The secret of sea level rise: it will vary greatly by region

But a little more than a year ago, Jianjun Yin, now at Florida State University, suggested that it might be something else: a weakening of the “overturning” that drives major ocean currents. In the Atlantic, it works like this: Warm surface water - the Gulf Stream - flows north and east until it reaches the area between the United Kingdom and Greenland, where it cools, thus becoming denser, and sinks. It flows south and west, deep below the surface. Eventually, it rises again, warms, and heads back north.

If any part of this flow is significantly interrupted, the current will slow. Global warming has the potential to do just that, in two ways. First, a warmer North Atlantic won’t let the surface water cool so easily, interfering with its tendency to sink. Second, fresh water from Greenland’s shrinking ice cap dilutes the surrounding waters; since fresh water is less dense than salty water, there’s a further impediment to sinking.

Since the Gulf Stream warms northern Europe, the slowing could cool that part of the world. But the slowing would also force water to pile up behind what amounts to a partial blockage of the overturning current. That could force sea level along the US coast to rise another 8 or so inches over the next century beyond the global average, given a medium-emissions scenario.

When he first heard about this idea, says Stouffer, “it was one of those ‘duh’ moments for me. I said, ‘Yeah, that makes sense.’” He ended up co-authoring a paper that appeared in Nature Geoscience last March, laying out the argument.

Then, however, Stouffer experienced another “duh” moment. “I’m somewhat embarrassed by that paper,” he says, “because here we were focused on this relatively little problem, and there’s this great big gorilla in the room, and I missed it. But I had a lot of company.” (This last point is crucial: Stouffer is among the most experienced and respected modelers in the world, so a “duh” moment for him means the surprise is widespread.)

The gorilla Stouffer refers to - an effect so large that it overwhelms the others - is something called the geoid. It’s an imaginary surface that maps the strength of Earth’s gravitational field, and it’s as bumpy as the surface of the actual planet. Orbiting satellites don’t move around the Earth in perfect circles, or even perfect ellipses; their height changes when they go over the extra gravity exerted by a mountain range, and changes again when they orbit over a valley.

And because water is a liquid, the surface of the sea is also warped to follow the contours of the geoid. The extra gravitational attraction of an undersea mountain range pulls water toward it, creating a literal, permanent bump on the surface of the sea, while the deficit of gravity near an undersea valley creates a depression in the water up above.

The same sort of thing happens when there’s an excess of mass on land that lies near the ocean. A coastal mountain range pulls the water in its direction, raising sea level nearby. So do the massive icecaps that smother Greenland and Antarctica. Indeed, Antarctica’s polar ice sheet is so massive that it is three miles thick in places and covers an area one-and-one-half times the size of the United States, including Alaska.

These polar ice caps are Stouffer’s gorillas.
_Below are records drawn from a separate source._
(* ===== verification/FsDirs.v ===== *)
(** * Directories and the inode cache

    [namecmp] on names, [dirlookup] against the entries of a directory, and [iget]
    against a cache that has an inode at most once. *)

From S2P Require Import Prelude CString Bytes Bcache BcacheSpec Log LogSpec Recovery LogThms Transaction Fs FsBlocks FsContent.

(** ** Names *)

Lemma strncmp_spec p q n m s t :
  length s = n -> length t = n ->
  (forall i, (i < n)%nat -> m !! (p + i)%nat = s !! i) ->
  (forall i, (i < n)%nat -> m !! (q + i)%nat = t !! i) ->
  exists v, strncmp p q n m = Ok (v, m) /\ (v =? 0) = bool_decide (cstr s = cstr t).
Proof.
  revert p q s t. induction n as [|n IH]; intros p q s t Hs Ht Hp Hq.
  - apply nil_length_inv in Hs, Ht. subst. by exists 0.
  - destruct s as [|a s], t as [|b t]; try done. injection Hs as Hs. injection Ht as Ht.
    pose proof (Hp O ltac:(lia)) as Ha. pose proof (Hq O ltac:(lia)) as Hb.
    rewrite Nat.add_0_r in Ha, Hb. cbn [strncmp].
    assert (load p m = Ok (a, m)) as Rp by (unfold load; mrun; by rewrite Ha).
    assert (load q m = Ok (b, m)) as Rq by (unfold load; mrun; by rewrite Hb).
    rewrite (bind_ok _ _ _ _ _ Rp), (bind_ok _ _ _ _ _ Rq). cbn [cstr].
    destruct (Z.eqb_spec a 0) as [->|Ha0]; cbn [negb andb].
    + exists (0 - b). split; [done|]. destruct (Z.eqb_spec b 0) as [->|Hb0]; [done|].
      rewrite bool_decide_false by done. apply Z.eqb_neq. lia.
    + destruct (Z.eqb_spec a b) as [<-|Hab].
      * destruct (IH (p + 1)%nat (q + 1)%nat s t Hs Ht) as (v & Hv & Hz).
        { intros i Hi. specialize (Hp (S i) ltac:(lia)). by rewrite <- Nat.add_assoc. }
        { intros i Hi. specialize (Hq (S i) ltac:(lia)). by rewrite <- Nat.add_assoc. }
        exists v. split; [done|]. rewrite Hz, (proj2 (Z.eqb_neq _ _) Ha0).
        apply bool_decide_ext. split; [congruence|by intros [= ->]].
      * exists (a - b). split; [done|]. rewrite (proj2 (Z.eqb_neq (a - b) 0)) by lia.
        symmetry. apply bool_decide_false. destruct (b =? 0); [done|congruence].
Qed.

Lemma namecmp_run s t f :
  length s = DIRSIZ -> length t = DIRSIZ ->
  exists v, namecmp s t f = Ok (v, f) /\ (v =? 0) = bool_decide (cstr s = cstr t).
Proof.
  intros Hs Ht. unfold namecmp. rewrite Hs.
  destruct (strncmp_spec 0 DIRSIZ DIRSIZ (s ++ t) s t Hs Ht) as (v & -> & Hz).
  - intros i Hi. rewrite Nat.add_0_l. apply lookup_app_l. lia.
  - intros i Hi. rewrite lookup_app_r by lia. f_equal. lia.
  - by exists v.
Qed.

(** ** The entries of a directory *)

Definition entry_bytes (V : list block) (ip : inode) (j : nat) : list Z :=
  file_bytes V ip (16 * Z.of_nat j) 16.

Definition entry_inum (V : list block) (ip : inode) (j : nat) : Z :=
  le_val (take 2 (entry_bytes V ip j)).
Definition entry_name (V : list block) (ip : inode) (j : nat) : list Z :=
  drop 2 (entry_bytes V ip j).

(** The entry [j] is in use and has this name. *)
Definition entry_is (V : list block) (ip : inode) (name : list Z) (j : nat) : bool :=
  negb (entry_inum V ip j =? 0) && bool_decide (cstr name = cstr (entry_name V ip j)).

(** A directory of [n] entries. *)
Record dir_ok (V : list block) (ip : inode) (n : nat) : Prop := DirOk {
  do_file : file_ok V ip (i_size ip);
  do_type : i_type ip = T_DIR;
  do_size : i_size ip = 16 * Z.of_nat n
}.
(* ===== verification/MkfsSpec.v ===== *)
(** * Appending to files, for the builder

    Sectors, and a file under construction: the list of its blocks and
    its indirect block beside its bytes ([content_ok]); [grows] is what appending to it does
    to the rest of the disk.  [iappend_loop_run] is the specification of the loop of
    iappend. *)

From S2P Require Import Prelude CString Bytes Bcache Log Ide Fs FsBlocks FsContent FsDirs Mkfs.

(** ** The sectors *)

Lemma sector_small b : 0 <= b < 1000 -> sector_of b = Z.to_nat b.
Proof.
  intros Hb. unfold sector_of, BSIZE. rewrite w32_small by lia. f_equal. apply Z.div_mul. lia.
Qed.

Lemma block_of_small b : 0 <= b < 1000 -> block_of b = Z.to_nat b.
Proof. intros Hb. unfold block_of. by rewrite w32_small by lia. Qed.

Lemma xint_small x : is_w32 x -> xint x = x.
Proof.
  intros Hx. unfold xint. change [w8 x; w8 (Z.shiftr x 8); w8 (Z.shiftr x 16); w8 (Z.shiftr x 24)]
    with (map (fun k => w8 (Z.shiftr x k)) [0; 8; 16; 24]).
  replace (map (fun k => w8 (Z.shiftr x k)) [0; 8; 16; 24]) with (le_bytes 4 x).
  - rewrite le_val_bytes. by apply Z.mod_small.
  - cbn [le_bytes map]. rewrite !Z.shiftr_div_pow2, Z.pow_0_r, Z.div_1_r, !Zdiv.Zdiv_Zdiv by lia. done.
Qed.

Lemma xshort_small x : 0 <= x < 2 ^ 16 -> xshort x = x.
Proof.
  intros Hx. unfold xshort. replace [w8 x; w8 (Z.shiftr x 8)] with (le_bytes 2 x).
  - rewrite le_val_bytes. by apply Z.mod_small.
  - cbn [le_bytes]. by rewrite Z.shiftr_div_pow2 by lia.
Qed.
They keep sea level higher than it would otherwise be for thousands of kilometres around both land masses, and correspondingly lower elsewhere.

If the polar ice sheets shrink, though - as they’re currently doing, especially in Greenland and West Antarctica - their gravitational pull weakens and so does their hold on the surrounding water. About a year ago, Jerry Mitrovica, a geophysicist who teaches an entire course on sea level at Harvard, co-authored a paper in Science that laid out what would likely happen if the West Antarctic ice sheet, the smaller of the two sheets that cover the Antarctic continent, were to melt. (Like a complete shutdown of the Gulf Stream, this is not considered likely anytime soon. But recent satellite measurements have shown that glaciers that drain the ice sheet have begun moving faster towards the sea).
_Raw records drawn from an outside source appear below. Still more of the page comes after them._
(* ===== verification/MkfsProps.v ===== *)
(** * The disk that the builder leaves

    The invariant [image_ok] holds between the calls of main: the inodes in use, each with
    its bytes and its blocks.  At the end the disk is read with the eyes of the kernel
    ([file_bytes], [entry_name], [read_sb], [block_used]). *)

From S2P Require Import Prelude CString Bytes Bcache Log Ide Fs FsBlocks FsContent FsDirs Mkfs MkfsSpec.

(** ** The inodes on the disk *)

Definition mk_sb : superblock := Superblock 1000 941 200 30 2 32 58.

(** The inode [inum] as [ilock] finds it. *)
Definition disk_inode (V : list block) (inum : Z) : option dinode :=
  d ← V !! Z.to_nat (inum / IPB + sb_inodestart mk_sb); get_dinode (Z.to_nat (inum mod IPB)) d.

Lemma inode_block inum : 0 <= inum < 208 -> 32 <= inum / IPB + 32 < 58 /\ 0 <= inum mod IPB < 8.
Proof. intros H. unfold IPB. Z.div_mod_to_equations. lia. Qed.

Lemma disk_inode_frame V V' inum :
  (forall b, 32 <= b < 58 -> V' !! Z.to_nat b = V !! Z.to_nat b) -> 0 <= inum < 208 ->
  disk_inode V' inum = disk_inode V inum.
Proof.
  intros HV Hi. unfold disk_inode. change (sb_inodestart mk_sb) with 32.
  rewrite HV by (by apply inode_block). done.
Qed.

Lemma rinode_run s fb inum x :
  gsb s = mk_sb -> disk_ok (img s) fb -> 0 <= inum < 208 -> disk_inode (img s) inum = Some x ->
  rinode inum s = Ok (x, s).
Proof.
  intros Hsb Hd Hi Hx. pose proof (inode_block inum Hi) as [Hb Hm]. unfold rinode, disk_inode in *.
  mrun. rewrite Hsb. change (sb_inodestart mk_sb) with 32 in *.
  destruct (img s !! Z.to_nat (inum / IPB + 32)) as [d|] eqn:HV; [|done]. cbn in Hx.
  rewrite (bind_ok _ _ _ _ _ (rsect_run s (inum / IPB + 32) d ltac:(lia) HV)). by rewrite Hx.
Qed.

Lemma winode_run s fb inum x :
  gsb s = mk_sb -> disk_ok (img s) fb -> 0 <= inum < 208 -> dinode_fits x ->
  exists V', winode inum x s = Ok (tt, set_img V' s) /\ disk_ok V' fb /\
    disk_inode V' inum = Some x /\
    (forall j, 0 <= j < 208 -> j <> inum -> disk_inode V' j = disk_inode (img s) j) /\
    (forall b, 0 <= b -> b < 32 \/ 58 <= b -> V' !! Z.to_nat b = img s !! Z.to_nat b).
Proof.
  intros Hsb Hd Hi Hx. pose proof (inode_block inum Hi) as [Hb Hm]. unfold winode, disk_inode.
  mrun. rewrite Hsb. change (sb_inodestart mk_sb) with 32 in *. set (bn := inum / IPB + 32) in *.
  destruct (disk_block _ _ bn Hd ltac:(lia)) as (d & HV & Hld).
  rewrite (bind_ok _ _ _ _ _ (rsect_run s bn d ltac:(lia) HV)).
  destruct (put_dinode_spec (Z.to_nat (inum mod IPB)) x d) as (d' & Hput & Ld & Hget & Hothers);
    [rewrite Hld; unfold BSIZE; lia|done|].
  rewrite Hput. mrun. rewrite (wsect_run s fb bn d') by (done || lia).
  exists (<[Z.to_nat bn := d']> (img s)).
  assert (<[Z.to_nat bn := d']> (img s) !! Z.to_nat bn = Some d') as Hnew.
  { apply list_lookup_insert_eq. by eapply lookup_lt_Some. }
  split_and!; [done| | | |].
  - apply disk_insert; [done| |by rewrite Ld]. pose proof (dk_fb _ _ Hd). change nmeta with 59 in *. lia.
  - by rewrite Hnew.
  - intros j Hj Hne. pose proof (inode_block j Hj) as [Hbj Hmj].
    destruct (decide (j / IPB + 32 = bn)) as [Hbn|Hbn].
    + rewrite Hbn, Hnew, HV. cbn [mbind option_bind]. apply Hothers. intros He. apply Hne.
      unfold bn, IPB in *. Z.div_mod_to_equations. lia.
    + rewrite list_lookup_insert_ne; [done|]. lia.
  - intros b H0 Hout. rewrite list_lookup_insert_ne; [done|]. lia.
Qed.
(** After [kinit1] and [kinit2], as [main] calls them, every whole page from [end] on to
    the end of the memory is in the free list, exactly once, and nothing else is; and the
    lock is in use. *)
Theorem kinit_frees_every_page `{Linker} s vmid vtop :
  freelist s = 0 -> KERNBASE <= kend -> vmid mod PGSIZE = 0 ->
  kend + PGSIZE <= vmid -> vmid + PGSIZE <= vtop <= KERNBASE + PHYSTOP ->
  (forall v, kpage v -> kend <= v -> v + PGSIZE <= vtop -> page_ok (pages s) v) ->
  exists s' l, (kinit1 kend vmid ;; kinit2 vmid vtop) s = Ok (tt, s') /\ free_list s' l /\
    use_lock s' = true /\
    forall v, v ∈ l <-> v mod PGSIZE = 0 /\ kend <= v /\ v + PGSIZE <= vtop.
Proof.
  intros Hfl Hk Hmid Hlo Hhi Hok. assert (PGSIZE = 4096) as HS by reflexivity. unfold kinit1. rewrite !bind_bind, bind_modify, bind_bind, bind_modify.
  set (s0 := set_use_lock _ _).
  destruct (freerange_run kend vmid s0 []) as (s1 & r1 & R1 & Hf1 & Hu1 & Hin1 & Hok1).
  { split; [done|constructor|constructor|done]. }
  { lia. } { done. } { lia. }
  { intros v Hv Hle Hlt. split; [apply Hok; [done..|lia]|apply not_elem_of_nil]. }
  rewrite (bind_ok _ _ _ _ _ R1). unfold kinit2. rewrite app_nil_r in Hf1.
  destruct (freerange_run vmid vtop s1 r1 Hf1) as (s2 & r2 & R2 & Hf2 & Hu2 & Hin2 & Hok2); [lia..| |].
  { intros v Hv Hle Hlt. split; [apply Hok1, Hok; [done|lia|done]|]. rewrite Hin1. lia. }
  rewrite (bind_ok _ _ _ _ _ R2). eexists _, (r2 ++ r1). split; [reflexivity|]. split; [by destruct Hf2|].
  split; [done|]. intros v. rewrite elem_of_app, Hin1, Hin2. split.
  - intros [(?&?&?)|(?&?&?)]; split_and!; done || lia.
  - intros (Hv & Hlow & Htop). destruct (Z.le_gt_cases vmid v); [by left|right].
    split_and!; [done|done|].
    destruct (page_multiple v Hv) as [b Hb]. destruct (page_multiple vmid Hmid) as [a Ha].
    lia.
Qed.

Lemma kinit_frees_every_page_witness :
  exists s' l, (kinit1 kend (KERNBASE + 0x8000) ;;
      kinit2 (KERNBASE + 0x8000) (KERNBASE + 0x10000)) small_machine = Ok (tt, s') /\
    free_list s' l /\ use_lock s' = true /\
    forall v, v ∈ l <-> v mod PGSIZE = 0 /\ kend <= v /\ v + PGSIZE <= KERNBASE + 0x10000.
Proof.
  apply (kinit_frees_every_page small_machine (KERNBASE + 0x8000) (KERNBASE + 0x10000)).
  - reflexivity.
  - unfold kend, small_linker. lia.
  - reflexivity.
  - unfold kend, small_linker, PGSIZE. lia.
  - unfold PGSIZE, PHYSTOP. lia.
  - intros v Hv He Hlt. by apply small_page_ok.
Defined.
If you simply spread the resulting increase in sea level evenly around the world, it would amount to about 5 metres’ worth. But the ice sheet’s gravity is currently keeping sea level artificially low in the Northern Hemisphere, so if it disappeared, the actual increase along the US mid-Atlantic coast would be more like 6.3 metres. In other words, as the West Antarctic Ice Sheet melts and loses mass, its pull on the surrounding ocean will lessen. Seas will drop around Antarctica and parts of the Southern Hemisphere, and that water will be displaced to more northerly areas, such as the east coast of the US.

Now that the gorilla has made its presence known, Stouffer is working with Mitrovica to understand its effects in greater detail. A joint paper, due out in a few months, will look into the gravitationally driven sea-level changes a melting Greenland could trigger. “The signal is so large,” says Stouffer, “that if you own beachfront property in Iceland, and all of the ice on Greenland melts and adds seven metres to average sea level, you end up with more beach. But in Hawaii, you get your seven metres of sea-level rise plus an extra two or three on top of that. It’s phenomenal to me that it matters that much.”